Russia’s Foreign Ministry has claimed victory in a suit brought by Ukraine before the United Nations’ International Court of Justice (ICJ). In fact, the court has only held a preliminary hearing in the case, and Russia is by no means winning.
In the suit, filed with ICJ in January, Kyiv accused Moscow of violating two international treaties that Russia signed: the International Convention for the Suppression of the Financing of Terrorism (ICSFT) and the International Convention on the Elimination of all Forms of Racial Discrimination (CERD).
Kyiv accused Moscow of five violations of the ICSFT, including “supplying funds; weapons and training to illegal armed groups involved in acts of terrorism in Ukraine.” Kyiv also asked the court to hold Russia responsible for shooting down Malaysian Airlines Flight MH-17 in July 2014, and shelling and bombing civilians in several Ukrainian towns.
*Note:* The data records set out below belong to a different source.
(** * dungeonpy: the map module ([map.py]) in Rocq

    A shallow embedding of the tile catalogue, rooms, floor grids (generation
    and spatial queries), the dungeon floor counter, the agent occupancy index
    and the text renderer, followed by the properties proved about them.

    Conventions of the embedding:
    - Python [int] is [Z]; [//] is [Z.div] (both round towards minus infinity).
    - A Python list is a [list]; indexing follows Python (negative indices count
      from the end, anything else out of range raises [IndexError]).
    - A call either returns a value or raises; the only loop that is not a
      [for] over a pre-computed range (the line-of-sight walk) takes fuel.
    - [random] is a stream of integer draws, consumed left to right; every
      value the library call could return is reached by some draw. *)

From stdpp Require Import base option list gmap strings.
From Stdlib Require Import ZArith Lia.

Local Open Scope Z_scope.

(** ** Outcomes of a call *)

Inductive exception : Type := IndexError | ValueError.

Inductive outcome (A : Type) : Type :=
| Returns (a : A)
| Raises (e : exception)
| OutOfFuel.
Arguments Returns {A} a.
Arguments Raises {A} e.
Arguments OutOfFuel {A}.

#[global] Instance outcome_ret : MRet outcome := λ A a, Returns a.
#[global] Instance outcome_bind : MBind outcome := λ A B f m,
  match m with
  | Returns a => f a
  | Raises e => Raises e
  | OutOfFuel => OutOfFuel
  end.

(** ** Python sequences *)

(** Normalisation of a subscript against a length: [l[i]] for [-len <= i < len]. *)
Definition py_index (len : nat) (i : Z) : option nat :=
  if (0 <=? i) && (i <? Z.of_nat len) then Some (Z.to_nat i)
  else if (- Z.of_nat len <=? i) && (i <? 0) then Some (Z.to_nat (i + Z.of_nat len))
  else None.

(** [l[i]] *)
Definition getitem {A} (l : list A) (i : Z) : outcome A :=
  match py_index (length l) i with
  | Some n => match l !! n with Some a => Returns a | None => Raises IndexError end
  | None => Raises IndexError
  end.

(** [l[i] = v] *)
Definition setitem {A} (l : list A) (i : Z) (v : A) : outcome (list A) :=
  match py_index (length l) i with
  | Some n => Returns (<[n := v]> l)
  | None => Raises IndexError
  end.

(** [range(a, b)] *)
Definition range (a b : Z) : list Z :=
  (λ k : nat, a + Z.of_nat k) <$> seq 0 (Z.to_nat (b - a)).

(** ** The random source *)

Definition RNG : Type := nat → Z.

Definition Rand (A : Type) : Type := RNG → outcome (A * RNG).

#[global] Instance rand_ret : MRet Rand := λ A a g, Returns (a, g).
#[global] Instance rand_bind : MBind Rand := λ A B f m g,
  match m g with
  | Returns (a, g') => f a g'
  | Raises e => Raises e
  | OutOfFuel => OutOfFuel
  end.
Ukraine also accused Russia of ten violations of the CERD, including “systematically discriminating against and mistreating the Crimean Tatar and ethnic Ukrainian communities in Crimea, in furtherance of a state policy of cultural erasure of disfavored groups perceived to be opponents of the occupation regime.”
On April 19, the ICJ held a preliminary hearing that resulted in a decision to accept Ukraine’s suit for further investigation. The court also called on Russia to “refrain from maintaining or imposing limitations on the ability of the Crimean Tatar community to conserve its representative institutions, including the Mejlis,” as well as to ensure “the availability of education in the Ukrainian language.”
Speaking in Crimean city of Simferopol on May 4, Russian Foreign Ministry spokeswoman Maria Zakharova commented on the status of the Ukrainian suit with the ICJ, claiming the court had dismissed Kyiv’s claims against Russia as “implausible.”
“Contrary to the claims of the Ukrainian side, there is not a word in the text of the court’s decision about ‘repression’, ‘persecution’ and the like by Russia in relation to the Crimean Tatars and Ukrainians living in Crimea, or about the requirement ‘to lift the ban of the Mejlis of the Crimean Tatar people’,” Zakharova said.
However, court documents show that Zakharova’s statement does not reflect the context of the ICJ findings.
At the request of Polygraph.info, Christopher Swift an international lawyer and a professor at Georgetown University, compared Zakharova’s statement with the ICJ documents on the preliminary hearing and drew the following conclusions.
1.) The International Court of Justice's preliminary ruling confirmed two things: first, that the ICJ has jurisdiction to hear Ukraine's case against Russia; secondly, that there is sufficient evidence to allow Ukraine's case to continue. Both of these findings rejected the Russian government's arguments for dismissing the case.
2.) In reaching this decision, the ICJ determined that the evidence against Russia was plausible enough to allow the case to continue. Had there not been such plausible evidence, then the Russian government would have won this first round of arguments and the court would have dismissed the case altogether.
3.) Nevertheless, this is not a final decision on the merits of the case. Ukraine and Russia will still need to present their evidence and arguments to the ICJ, and the ICJ will need to weigh that evidence in light of the standards imposed under the two treaties that Ukraine used to bring the case. This is just the first round in what will probably be a long proceeding.
4.) It is also important to note that the ICJ issued preliminary orders in the case directing the Russian government to protect the Crimean Tartar community's local institutions and to ensure that students can be taught the Ukrainian language. Imposing these provisional protections is a rare and extraordinary move, and one that reflects the ICJ's concern that the Russian government may already be violating its treaty obligations.
5.) The Russian Foreign Ministry’s characterization of this ruling has no relationship to the text of the decision itself. There would be no case if Ukraine's claims were not "plausible," and to say that they were implausible suggests that the Russian government is still litigating the same argument that it just lost. Perhaps the ministry spokesperson received the wrong talking points from her colleagues in the ministry's legal department. Either way, the ministry’s statement confuses legal analysis with legal advocacy in a way that casts a losing argument as a courtroom victory.